In the late 1980’s, the World Health Organization approached Rotary, or perhaps the other way around depending on who is telling the story. Rotary had manpower and could raise money, which would be necessary to immunize the millions and millions of people in 126 countries that had yet to conquer polio. It has spent almost $850 million so far, and the Bill and Melinda Gates Foundation have kicked in another $350 million, most recently adding a 2:1 challenge match. The vaccine itself costs only about 50 or 60 cents. But it had to be refrigerated, or it’s ineffective. It also has to be delivered to everyone at the same time or the virus just hangs out in an unwitting host until another chance to flare up comes along. It takes thousands of volunteers to pull that off. That is why Rotary has had so much success in the first 121 countries. The US, Canadian and some other governments are in, too, and it is estimated that before it is over the world will have spent $4 billion on polio.
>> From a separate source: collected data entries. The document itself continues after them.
Definition makeBytes (bytes : list Z) : Result QrSegment :=
  _ ← ensure (Z.of_nat (length bytes) <=? INT_MAX) length_error;
  bb ← for_in bytes (λ b bb, appendBits b 8 bb) [];
  QrSegment_new BYTE (Z.of_nat (length bytes)) bb.

Definition char_0 : Z := 48.
Definition char_9 : Z := 57.

(** The loop of [makeNumeric] with its variables, and what follows it. *)
Fixpoint numeric_loop (digits : list Z) (accumData accumCount charCount : Z) (bb : list bool) :
    Result QrSegment :=
  match digits with
  | [] =>
      bb' ← (if 0 <? accumCount then appendBits accumData (accumCount * 3 + 1) bb else Ok bb);
      QrSegment_new NUMERIC charCount bb'
  | c :: digits' =>
      if (c <? char_0) || (char_9 <? c) then Throw domain_error
      else
        let accumData' := accumData * 10 + (c - char_0) in
        if accumCount + 1 =? 3 then
          bb' ← appendBits accumData' 10 bb; numeric_loop digits' 0 0 (charCount + 1) bb'
        else numeric_loop digits' accumData' (accumCount + 1) (charCount + 1) bb
  end.
Definition makeNumeric (digits : list Z) : Result QrSegment := numeric_loop digits 0 0 0 [].

Definition ALPHANUMERIC_CHARSET : list Z :=
  map (λ c, Z.of_nat (nat_of_ascii c))
    (list_ascii_of_string "0123456789ABCDEFGHIJKLMNOPQRSTUVWXYZ $%*+-./:").

(** [strchr] as the distance from the start. *)
Fixpoint position (c : Z) (l : list Z) : option Z :=
  match l with
  | [] => None
  | x :: l' => if x =? c then Some 0 else option_map (Z.add 1) (position c l')
  end.

Fixpoint alphanumeric_loop (text : list Z) (accumData accumCount charCount : Z) (bb : list bool) :
    Result QrSegment :=
  match text with
  | [] =>
      bb' ← (if 0 <? accumCount then appendBits accumData 6 bb else Ok bb);
      QrSegment_new ALPHANUMERIC charCount bb'
  | c :: text' =>
      match position c ALPHANUMERIC_CHARSET with
      | None => Throw domain_error
      | Some i =>
          let accumData' := accumData * 45 + i in
          if accumCount + 1 =? 2 then
            bb' ← appendBits accumData' 11 bb; alphanumeric_loop text' 0 0 (charCount + 1) bb'
          else alphanumeric_loop text' accumData' (accumCount + 1) (charCount + 1) bb
      end
  end.
Definition makeAlphanumeric (text : list Z) : Result QrSegment := alphanumeric_loop text 0 0 0 [].

Definition isNumeric (text : list Z) : bool :=
  forallb (λ c, negb ((c <? char_0) || (char_9 <? c))) text.
Definition isAlphanumeric (text : list Z) : bool :=
  forallb (λ c, match position c ALPHANUMERIC_CHARSET with Some _ => true | None => false end) text.

Definition makeSegments (text : list Z) : Result (list QrSegment) :=
  match text with
  | [] => Ok []
  | _ =>
      seg ← (if isNumeric text then makeNumeric text
             else if isAlphanumeric text then makeAlphanumeric text else makeBytes text);
      Ok [seg]
  end.

Definition makeEci (assignVal : Z) : Result QrSegment :=
  bb ← (if assignVal <? 0 then Throw domain_error
        else if assignVal <? 2 ^ 7 then appendBits assignVal 8 []
        else if assignVal <? 2 ^ 14 then bb ← appendBits 2 2 []; appendBits assignVal 14 bb
        else if assignVal <? 1000000 then bb ← appendBits 6 3 []; appendBits assignVal 21 bb
        else Throw domain_error);
  QrSegment_new ECI 0 bb.

(** The loop of [getTotalBits]: [-1] when a length does not fit its field or the
    sum an [int]. *)
Fixpoint total_bits (segs : list QrSegment) (version result : Z) : Z :=
  match segs with
  | [] => result
  | seg :: segs' =>
      let ccbits := numCharCountBits (mode seg) version in
      if Z.shiftl 1 ccbits <=? numChars seg then -1
      else if INT_MAX - result <? 4 + ccbits then -1
      else
        let result' := result + (4 + ccbits) in
        if INT_MAX - result' <? Z.of_nat (length (data seg)) then -1
        else total_bits segs' version (result' + Z.of_nat (length (data seg)))
  end.
Definition getTotalBits (segs : list QrSegment) (version : Z) : Z := total_bits segs version 0.

(** The bits of all segments with their headers, as [encodeSegments] appends
    them. *)
Definition append_segments (segs : list QrSegment) (version : Z) : Result (list bool) :=
  for_in segs (λ seg bb,
    bb ← appendBits (modeBits (mode seg)) 4 bb;
    bb ← appendBits (numChars seg) (numCharCountBits (mode seg) version) bb;
    Ok (app bb (data seg))) [].

(** ** What a reader does *)
Inductive Item :=
| INumeric (digits : list Z) | IAlphanumeric (text : list Z) | IBytes (bytes : list Z) | IEci (val : Z).

Definition make_item (i : Item) : Result QrSegment :=
  match i with
  | INumeric t => makeNumeric t
  | IAlphanumeric t => makeAlphanumeric t
  | IBytes b => makeBytes b
  | IEci v => makeEci v
  end.

Definition bits_value (l : list bool) : Z := foldl (λ acc b, 2 * acc + Z.b2z b) 0 l.
Definition read_bits (n : nat) (s : list bool) : option (Z * list bool) :=
  if (n <=? length s)%nat then Some (bits_value (take n s), drop n s) else None.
Rotarians and other volunteers converge on a target region in the space of 3 or 4 days, called National Immunization Days (NID). They take the vaccine in insulated coolers to remote villages and neighborhoods and go door to door, seeking to immunize every child. Not all locals appreciate or trust the outsiders, and it often requires someone form the area to lead the team. The team usually has to go back to the house multiple times. When they immunize a child, they use an indelible ink to mark her pinkie fingernail. That way, they know who still needs to be done. The purple pinkie has become a symbol of an NID and the fight to eradicate polio. Some clubs, including Scarborough, have done “Purple Pinkie” fundraisers, where people donate money to have their pinkie painted purple. (They don’t get the vaccine though.)


There were 224 cases of polio reported in the latest stats: 10 in Afghanistan, 6 in Nigeria and 204 in Pakistan. Rotary believes that by 2016 it will be zero. The world will be free of polio, and Rotary will move on to the next project.